(* ===== verification/EditBase.v ===== *)
(** * Reasoning about bucket edits (src/crush/builder.c)

    The abstract value of a bucket is its list of items and its list of weights.
    [repr] relates a bucket to that value; the rules below run the allocation
    and field operations of an edit. *)

From S2P Require Import Prelude Hash CrushTypes Ln Nodes Choose ChoosePerm ChooseSpec.
From S2P Require Import BuilderBase Builder MakeSpec TreeSpec StrawSpec.

(** ** Representation *)

Definition tree_repr (b : crush_bucket_tree) (l ws : list Z) : Prop :=
  l = [] ∨ ∃ d nw, tree_wf b l nw d ∧ tree_nodes d ws nw ∧ 2 ^ (d - 2) < Z.of_nat (length l) ∧ sum_list_Z ws < 4294967296.

Definition alg_repr (b : bucket) (l ws : list Z) : Prop :=
  match b with
  | BUniform b => ws = replicate (length l) (ub_item_weight b)
  | BList b => list_wf b l ws (prefix_sums 0 ws) ∧ sum_list_Z ws < 4294967296
  | BTree b => tree_repr b l ws
  | BStraw b => holds (sb_item_weights b) ws ∧
                ∃ ss, straw_wf b l ss ∧ straws_ok ws ss
  | BStraw2 b => straw2_wf b l ws
  | BUnknown _ _ => False
  end.

Definition repr (b : bucket) (l ws : list Z) : Prop :=
  hdr_wf (bucket_h b) l ∧ length ws = length l ∧ Forall is_u32 ws ∧
  b_weight (bucket_h b) = sum_u32 ws ∧ alg_repr b l ws.

(** ** The header of a bucket being edited: its cache was dropped *)

Definition hdr_edit (h : crush_bucket) (l : list Z) : Prop :=
  holds (b_items h) l ∧ b_size h = Z.of_nat (length l) ∧ Z.of_nat (length l) < 65535 ∧
  (length l <= length (b_perm h))%nat ∧ b_perm_n h = 0.

Lemma hdr_edit_wf h l : hdr_edit h l → hdr_wf h l.
Proof.
  intros (Hi & Hs & Hb & Hp & Hn). split; [done|]. split; [done|]. split; [done|].
  destruct l as [|x l]; [by left|right]. split; [simpl in *; lia|]. split; [lia|by left].
Qed.

Lemma hdr_wf_edit h l : hdr_wf h l → hdr_edit (set_b_perm_n 0 h) l.
Proof.
  intros (Hi & Hs & Hb & Hp). split; [done|]. split; [done|]. split; [done|]. split; [|done].
  destruct Hp as [->|(_ & Hp & _)]; simpl in *; lia.
Qed.

Lemma hdr_edit_items h l k a :
  hdr_edit h l → holds a l → hdr_edit (set_b_items (resize_block a (Z.of_nat (length l + k))) h) l.
Proof. intros (Hi & Hs & Hb & Hp & Hn) Ha. split; [apply holds_resize; [done|lia]|done]. Qed.

Lemma hdr_edit_perm h l k a :
  hdr_edit h l → hdr_edit (set_b_perm (resize_block a (Z.of_nat (length l + k))) h) l.
Proof.
  intros (Hi & Hs & Hb & Hp & Hn). repeat (split; [done|]). split; [|done]. simpl.
  rewrite length_resize_block. lia.
Qed.

(** ** Running an edit *)

Section rules.
Context {B : Type} {HB : HasHeader B}.
Implicit Types (b : B) (o : list bool).

Lemma wp_ask {A} (g : B → A) b o (Q : A → obj B → Prop) : Q (g b) (b, o) → wp (ask g) (b, o) Q.
Proof. done. Qed.

Lemma wp_ask_bind {A R} (g : B → A) (k : A → M (obj B) R) b o Q :
  wp (k (g b)) (b, o) Q → wp (x ← ask g; k x) (b, o) Q.
Proof. done. Qed.

Lemma wp_update_h_bind {R} g (k : unit → M (obj B) R) b o Q :
  wp (k tt) (set_hdr (g (hdr b)) b, o) Q → wp (x ← update_h g; k x) (b, o) Q.
Proof. done. Qed.

Lemma wp_rdf_bind {R} f i v (k : Z → M (obj B) R) b o Q :
  rd (get_f f b) i = Ok v → wp (k v) (b, o) Q → wp (x ← rdf f i; k x) (b, o) Q.
Proof. intros Hr Hk. unfold rdf. eapply wp_bind_eq; [|done]. by rewrite Hr. Qed.

Lemma wp_wrf_bind {R} f i v a (k : unit → M (obj B) R) b o Q :
  wr (get_f f b) i v = Ok a → wp (k tt) (set_f f a b, o) Q → wp (x ← wrf f i v; k x) (b, o) Q.
Proof. intros Hr Hk. unfold wrf. eapply wp_bind_eq; [|done]. by rewrite Hr. Qed.

Lemma wp_lift_bind {A R} (r : res A) v (k : A → M (obj B) R) b o Q :
  r = Ok v → wp (k v) (b, o) Q → wp (x ← lift r; k x) (b, o) Q.
Proof. intros -> Hk. by eapply wp_bind_eq. Qed.

Lemma wp_realloc (G : Prop) f n k b o (Q : Z → obj B → Prop) :
  n ≠ 0 → (G → allocs_ok o) → (∀ o', ¬ G → Q (- ENOMEM) (b, o')) →
  (∀ o', (G → allocs_ok o') → wp k (set_f f (resize_block (get_f f b) n) b, o') Q) →
  wp (realloc_f f n k) (b, o) Q.
Proof.
  intros Hn HG HN Hk. unfold wp, realloc_f. rewrite (proj2 (Z.eqb_neq _ _) Hn). destruct o as [|[] o]; simpl.
  - apply Hk. intros _. constructor.
  - apply Hk. intros H. specialize (HG H). by inversion HG.
  - apply HN. intros H. specialize (HG H). by inversion HG.
Qed.
End rules.

(** Running the dispatch. *)
Lemma wp_on_bucket {B} (inj : B → bucket) (b : B) m o (Q : Z → bucket → Prop) :
  wp m (b, o) (λ r '(b', _), Q r (inj b')) →
  wp (on_bucket inj b m) o (λ '(r, b') _, Q r b').
Proof. unfold wp, on_bucket, run_on, mbind, M_bind. destruct (m (b, o)) as [[r [b' o']]|]; done. Qed.

(** ** Blocks *)

Lemma holds_app_l a l k : holds a (l ++ k) → holds a l.
Proof. intros [r ->]. rewrite cells_app, <- app_assoc. by eexists. Qed.

(** The cell that a growing [realloc] adds is written. *)
Lemma grow_wr a l v :
  holds a l → ∃ a', wr (resize_block a (Z.of_nat (length l + 1))) (Z.of_nat (length l)) v = Ok a' ∧
                    holds a' (l ++ [v]) ∧ length a' = (length l + 1)%nat.
Proof.
  intros Ha. rewrite wr_ok by (rewrite length_resize_block; lia). eexists. split; [done|].
  rewrite Nat2Z.id, length_insert, length_resize_block. split; [|lia].
  apply holds_snoc; [apply holds_resize; [done|lia]|rewrite length_resize_block; lia].
Qed.

Lemma holds_grow a l : holds a l → holds (resize_block a (Z.of_nat (length l + 1))) l.
Proof. intros. apply holds_resize; [done|lia]. Qed.

(** ** Sums *)

Lemma sum_u32_snoc ws w : u32 (sum_u32 ws + w) = sum_u32 (ws ++ [u32 w]).
Proof. unfold sum_u32. rewrite sum_list_Z_app. simpl. by rewrite u32_add_l, Z.add_0_r, u32_add_r. Qed.

Lemma Forall_u32_snoc ws w : Forall is_u32 ws → Forall is_u32 (ws ++ [u32 w]).
Proof. intros. apply Forall_app. split; [done|]. constructor; [apply u32_range|constructor]. Qed.

Lemma sum_u32_range ws : is_u32 (sum_u32 ws).
Proof. apply u32_range. Qed.

Lemma sum_u32_small ws : Forall is_u32 ws → sum_list_Z ws < 4294967296 → sum_u32 ws = sum_list_Z ws.
Proof.
  intros Hu Hs. apply u32_small. split; [|done]. apply sum_list_Z_nonneg.
  eapply Forall_impl; [done|]. unfold is_u32. lia.
Qed.

Lemma prefix_sums_last a ws n w : length ws = S n → prefix_sums a ws !! n = Some w → w = a + sum_list_Z ws.
Proof.
  intros Hl Hw. rewrite prefix_sums_lookup in Hw by lia. rewrite <- Hl, firstn_all in Hw. by injection Hw as <-.
Qed.

Lemma Forall_prefix_sums ws :
  Forall is_u32 ws → sum_list_Z ws < 4294967296 → Forall is_u32 (prefix_sums 0 ws).
Proof.
  intros Hu Hs. apply Forall_lookup. intros i s Hi. pose proof (lookup_lt_Some _ _ _ Hi) as Hlt.
  rewrite length_prefix_sums in Hlt. rewrite prefix_sums_lookup in Hi by done. simplify_eq.
  pose proof (sum_take_le ws (S i) Hu). unfold is_u32. rewrite Z.add_0_l. split; [|lia].
  apply sum_list_Z_nonneg, Forall_take. eapply Forall_impl; [done|]. unfold is_u32. lia.
Qed.

(** ** Replacing or deleting one weight *)

Lemma sum_insert ws k v w :
  ws !! k = Some v → sum_list_Z (<[k := w]> ws) = sum_list_Z ws + (w - v).
Proof.
  revert k. induction ws as [|x ws IH]; intros [|k] H; try done; simpl in *.
  - injection H as ->. lia.
  - rewrite IH by done. lia.
Qed.

Lemma sum_delete ws k v : ws !! k = Some v → sum_list_Z (delete k ws) = sum_list_Z ws - v.
Proof.
  revert k. induction ws as [|x ws IH]; intros [|k] H; try done; simpl in *.
  - injection H as ->. change (sum_list_Z ws = v + sum_list_Z ws - v). lia.
  - change (x + sum_list_Z (delete k ws) = x + sum_list_Z ws - v). rewrite IH by done. lia.
Qed.

Lemma u32_cong a b : a mod 4294967296 = b mod 4294967296 → u32 a = u32 b.
Proof. done. Qed.

Lemma u32_add_s32 a d : u32 (a + s32 d) = u32 (a + d).
Proof. rewrite <- u32_add_r, u32_s32, u32_add_r. done. Qed.

Lemma u32_add_diff a w v : u32 (a + s32 (w - v)) = u32 (a + (u32 w - v)).
Proof.
  rewrite u32_add_s32. replace (a + (w - v)) with (a - v + w) by lia.
  replace (a + (u32 w - v)) with (a - v + u32 w) by lia. by rewrite u32_add_r.
Qed.

(** One more cell of a list is overwritten by another list. *)
Lemma insert_prefix {A} (l' l : list A) j x :
  (j < length l)%nat → l' !! j = Some x → <[j := x]> (take j l' ++ drop j l) = take (S j) l' ++ drop (S j) l.
Proof.
  intros Hj Hx. destruct (lookup_lt_is_Some_2 l j Hj) as [y Hy]. pose proof (lookup_lt_Some _ _ _ Hx).
  rewrite (drop_S _ y) by done. rewrite insert_app_r_alt by (rewrite length_take; lia).
  rewrite length_take, Nat.min_l, Nat.sub_diag by lia. simpl.
  rewrite (take_S_r _ _ x) by done. by rewrite <- app_assoc.
Qed.

(** ** Finding an item *)

Fixpoint index_of (item : Z) (l : list Z) : nat :=
  match l with [] => O | x :: l => if x =? item then O else S (index_of item l) end.

Lemma index_of_le item l : (index_of item l <= length l)%nat.
Proof. induction l as [|x l IH]; simpl; [done|]. destruct (x =? item); lia. Qed.

Lemma index_of_lookup item l : (index_of item l < length l)%nat → l !! index_of item l = Some item.
Proof.
  induction l as [|x l IH]; simpl; [lia|]. destruct (Z.eqb_spec x item) as [->|]; [done|].
  intros H. apply IH. lia.
Qed.

Lemma index_of_elem item l : item ∈ l → (index_of item l < length l)%nat.
Proof.
  induction l as [|x l IH]; simpl; [by intros ?%elem_of_nil|].
  destruct (Z.eqb_spec x item) as [->|Hne]; [lia|]. intros [->|H]%elem_of_cons; [done|].
  specialize (IH H). lia.
Qed.

Lemma find_item_from a l item n : ∀ i,
  holds a l → (i + n = length l)%nat →
  find_item a item n (Z.of_nat i) = Ok (Z.of_nat (i + index_of item (drop i l))).
Proof.
  induction n as [|n IH]; intros i Ha Hi; cbn [find_item].
  { rewrite drop_ge by lia. simpl. by rewrite Nat.add_0_r. }
  destruct (lookup_lt_is_Some_2 l i) as [v Hv]; [lia|]. rewrite (rd_at a l i v) by done.
  cbn [mbind res_bind]. rewrite (drop_S _ v) by done. cbn [index_of].
  destruct (v =? item); [by rewrite Nat.add_0_r|].
  replace (Z.of_nat i + 1) with (Z.of_nat (S i)) by lia. rewrite IH by (done || lia). do 2 f_equal. lia.
Qed.

Lemma find_item_ok a l item size :
  holds a l → size = Z.of_nat (length l) →
  find_item a item (Z.to_nat size) 0 = Ok (Z.of_nat (index_of item l)).
Proof. intros Ha ->. rewrite Nat2Z.id. by apply (find_item_from a l item (length l) 0). Qed.

(** ** Loops over a store *)

Lemma for_s_rule {S} (I : Z → S → Prop) (body : Z → M S unit) n : ∀ i s,
  I i s → (∀ j s', i <= j < i + Z.of_nat n → I j s' → wp (body j) s' (λ _, I (j + 1))) →
  wp (for_s n i body) s (λ _, I (i + Z.of_nat n)).
Proof.
  induction n as [|n IH]; intros i s HI Hb; cbn [for_s].
  { apply wp_ret. by rewrite Z.add_0_r. }
  eapply wp_bind_mono; [apply Hb; [lia|done]|]. intros [] s' HI'.
  replace (i + Z.of_nat (Datatypes.S n)) with (i + 1 + Z.of_nat n) by lia.
  apply IH; [done|]. intros j s'' Hj. apply Hb. lia.
Qed.

(** ** A represented bucket is well-formed for the mapper *)

Lemma repr_bucket_wf b l ws :
  repr b l ws → (bucket_alg b = CRUSH_BUCKET_TREE → 0 < sum_list_Z ws) → bucket_wf b l.
Proof.
  intros (Hh & _ & _ & _ & Ha) Ht. split; [done|]. destruct b; simpl in *; try done.
  - by destruct Ha as [Ha _]; eauto.
  - destruct Ha as [->|(d & nw & Hw & Hn & _)]; [by left|right]. exists nw, d. split; [done|].
    rewrite (tn_root _ _ _ Hn). by apply Ht.
  - destruct Ha as (_ & ss & Hw & _). by exists ss.
  - by exists ws.
Qed.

* * *

Exercise directions: Set down again, word for word, the stretch of records from the line with "Proof. apply u32_range. Qed." to the line with "Lemma sum_insert ws", both of those lines included.

Answer to the problem:
Proof. apply u32_range. Qed.

Lemma sum_u32_small ws : Forall is_u32 ws → sum_list_Z ws < 4294967296 → sum_u32 ws = sum_list_Z ws.
Proof.
  intros Hu Hs. apply u32_small. split; [|done]. apply sum_list_Z_nonneg.
  eapply Forall_impl; [done|]. unfold is_u32. lia.
Qed.

Lemma prefix_sums_last a ws n w : length ws = S n → prefix_sums a ws !! n = Some w → w = a + sum_list_Z ws.
Proof.
  intros Hl Hw. rewrite prefix_sums_lookup in Hw by lia. rewrite <- Hl, firstn_all in Hw. by injection Hw as <-.
Qed.

Lemma Forall_prefix_sums ws :
  Forall is_u32 ws → sum_list_Z ws < 4294967296 → Forall is_u32 (prefix_sums 0 ws).
Proof.
  intros Hu Hs. apply Forall_lookup. intros i s Hi. pose proof (lookup_lt_Some _ _ _ Hi) as Hlt.
  rewrite length_prefix_sums in Hlt. rewrite prefix_sums_lookup in Hi by done. simplify_eq.
  pose proof (sum_take_le ws (S i) Hu). unfold is_u32. rewrite Z.add_0_l. split; [|lia].
  apply sum_list_Z_nonneg, Forall_take. eapply Forall_impl; [done|]. unfold is_u32. lia.
Qed.

(** ** Replacing or deleting one weight *)

Lemma sum_insert ws k v w :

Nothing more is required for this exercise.